Intro goes here

In [1]:
import requests

baseUrl = 'https://www.ssa.gov/OACT/babynames/index.html'
session = requests.session()
response = session.get(baseUrl)

In [2]:
from bs4 import BeautifulSoup
soup = BeautifulSoup(response.text, 'html5lib')
form = soup.find('form')
form

<form action="/cgi-bin/popularnames.cgi" method="post" name="popnames" onsubmit="return submitIt();">
                <p>
                  <input id="year" maxlength="4" name="year" pattern="\d{4}" required="" size="5" style="width:100px" title="Birth Year: Must be 4 numbers" type="text" value="2016"/>
                  <label for="year" style="display:inline;">  Birth Year</label><br/>
                </p>
                <p>
                  <select id="rank" name="top" size="1" style="width:100px">
                    <option value="20">Top 20</option>
                    <option value="50">Top 50</option>
                    <option value="100">Top 100</option>
                    <option value="500">Top 500</option>
                    <option value="1000">Top 1000</option>
                  </select>
                  <label for="rank" style="display:inline;">  Popularity</label><br/>
                </p>
                <fieldset>
                  <legend>Name rankings may in

While putting together this post I wanted to have the html and javascript code I'm including here and there be highlighted. It took me a while to figure out how, but in the end [reading the docs](http://pygments.org/docs/quickstart/) ended up being the best solution. After a bit of fiddling I had [a utility function for highlighting various languages in jupyter notebooks](https://github.com/njvrzm/zeroth/blob/master/zeroth/utils/jupretty.py).

In [3]:
from zeroth.utils import pretty

pretty(str(form), 'html')

Notice that the form has a javascript submitter - we'll want to check if that does anything important before going on.

In [4]:
scripts = soup.findAll('script')
scripts

[<script src="/framework/js/ssa.internet.head.js"></script>,
 <script src="chkinput.js"></script>,
 <script src="/framework/js/ssa.internet.body.js"></script>]
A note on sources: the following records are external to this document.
Fixpoint reap_orphans (orphans : list (bytes * MultiPart)) (stats : SweepStats) : EM SweepStats :=
  match orphans with
  | [] => mret stats
  | (storage_key, _) :: rest =>
      outcome ← M_try (reap_part cfg storage_key);
      reap_orphans rest
        (match outcome with
         | Ok (Some _) => count_orphan stats
         | Ok None => stats
         | Err _ => count_error stats
         end)
  end.

Definition sweep_orphan_parts (fuel : nat) (stats : SweepStats) : EM (Run SweepStats) :=
  t ← M_try (on_shared EMeta (tree_open MULTIPART_PARTS_TREE));
  match t with
  | Err _ => mret (RunEnded (count_error stats))
  | Ok t =>
      found ← find_orphans fuel t None stats 0;
      match found with
      | RunGoing failed => mret (RunGoing failed)
      | RunEnded found => stats ← reap_orphans found.1 found.2; mret (RunEnded stats)
      end
  end.

(** [i64::try_from(ttl.as_secs()).unwrap_or(i64::MAX)]. *)
Definition ttl_secs (ttl : Z) : Z := if ttl <=? i64_max then ttl else i64_max.

(** [now] is [Utc::now().timestamp()] and [ttl] the duration in seconds. *)
Definition sweep_stale_uploads (fuel : nat) (now ttl : Z) : EM (Run SweepStats) :=
  let cutoff := saturating_sub_i64 now (ttl_secs ttl) in
  aged ← sweep_aged_uploads fuel cutoff no_stats;
  match aged with
  | RunGoing failed => mret (RunGoing failed)
  | RunEnded stats => sweep_orphan_parts fuel stats
  end.
End Sweep.

(* ------------------------------------------------------------------ *)
(** * What a sweep guarantees *)

Section SweepSpecs.
Context {S T D : Type} `{StoreLaws S T, DiskLaws D, Blake3Laws, Md5, FasterHexLaws}.
Context (cfg : StoreCfg).
Abbreviation shkv := (fun w : World S D => kv (w_shared w)).
Implicit Types (w : World S D) (b k u : bytes) (m : kvmap).

(** A triple names a key only if its fields have lengths a key can encode. *)
Definition keyable (b k u : bytes) : Prop :=
  fits b /\ fits k /\ fits u.

Definition record_key (r : UploadRecord) : bytes := upload_key (ur_bucket r) (ur_key r) (ur_upload_id r).
Definition own_key (p : MultiPart) : bytes :=
  part_key (mp_bucket p) (mp_key p) (mp_upload_id p) (mp_part_number p).
Definition orphan (m : kvmap) (p : MultiPart) : Prop := no_upload m (mp_bucket p) (mp_key p) (mp_upload_id p).

(** Upload records lie under the key of the triple they carry. *)
Definition uploads_filed (m : kvmap) : Prop :=
  forall key r, upload_at m key r -> key = record_key r /\ keyable (ur_bucket r) (ur_key r) (ur_upload_id r).

(** Upload [b k u]: its record, and its parts filed under their own keys. *)
Definition upload_kept b k u (m m' : kvmap) : Prop :=
  m' !! (UPLOADS_TREE, upload_key b k u) = m !! (UPLOADS_TREE, upload_key b k u) /\
  forall n, m' !! (MULTIPART_PARTS_TREE, part_key b k u n) = m !! (MULTIPART_PARTS_TREE, part_key b k u n).

Lemma upload_kept_refl b k u m : upload_kept b k u m m.
Proof. done. Qed.

Lemma upload_kept_trans b k u m1 m2 m3 :
  upload_kept b k u m1 m2 -> upload_kept b k u m2 m3 -> upload_kept b k u m1 m3.
Proof. intros [Hu1 Hp1] [Hu2 Hp2]. split; [congruence|]. intros n. by rewrite Hp2. Qed.

(** The world after part of a sweep. *)
Definition swept (F : BlockId -> nat) w w' : Prop :=
  kv (w_ns w') = kv (w_ns w) /\ winv cfg w' F.

Lemma swept_trans F w1 w2 w3 : swept F w1 w2 -> swept F w2 w3 -> swept F w1 w3.
Proof. intros [Hn1 _] [Hn2 ?]. split; [congruence|done]. Qed.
"chkinput.js" sounds promising...

In [5]:
import urllib
script_url = urllib.parse.urljoin(baseUrl, scripts[1]['src'])
script_url

'https://www.ssa.gov/OACT/babynames/chkinput.js'

In [6]:
pretty(session.get(script_url).text, 'javascript')

Ok, `submitIt` just does validation. We can ignore that. So, back to the form:

In [7]:
pretty(str(form), 'html')

We need to find the action url for the form and all the parameters to send. In this case the parameters all come from `input` and `select` elements.

In [8]:
action = urllib.parse.urljoin(baseUrl, form['action'])
print(action)

https://www.ssa.gov/cgi-bin/popularnames.cgi


In [9]:
form.findAll('input')

[<input id="year" maxlength="4" name="year" pattern="\d{4}" required="" size="5" style="width:100px" title="Birth Year: Must be 4 numbers" type="text" value="2016"/>,
 <input id="percent" name="number" type="radio" value="p"/>,
 <input id="number" name="number" type="radio" value="n"/>,
 <input type="submit" value="  Go  "/>,
 <input type="reset" value="Reset"/>]

In [10]:
form.findAll('select')

[<select id="rank" name="top" size="1" style="width:100px">
                     <option value="20">Top 20</option>
                     <option value="50">Top 50</option>
                     <option value="100">Top 100</option>
                     <option value="500">Top 500</option>
                     <option value="1000">Top 1000</option>
                   </select>]

So for our post data we need a `year` from 1880 to 2016, a `number` with value either "n" or "p", and a `top` with value 20, 50, 100, 500 or 1000. Later I'll want to get as much data as possible, but for now it'll be more convenient to examine the dataif we use 10 for `top`. I can see either number or percent being interesting but the former seems a bit more useful.

In [11]:
result = session.post(action, data = {'year': 1880, 'number': 'n', 'top': 10})
page = BeautifulSoup(result.text, 'html5lib')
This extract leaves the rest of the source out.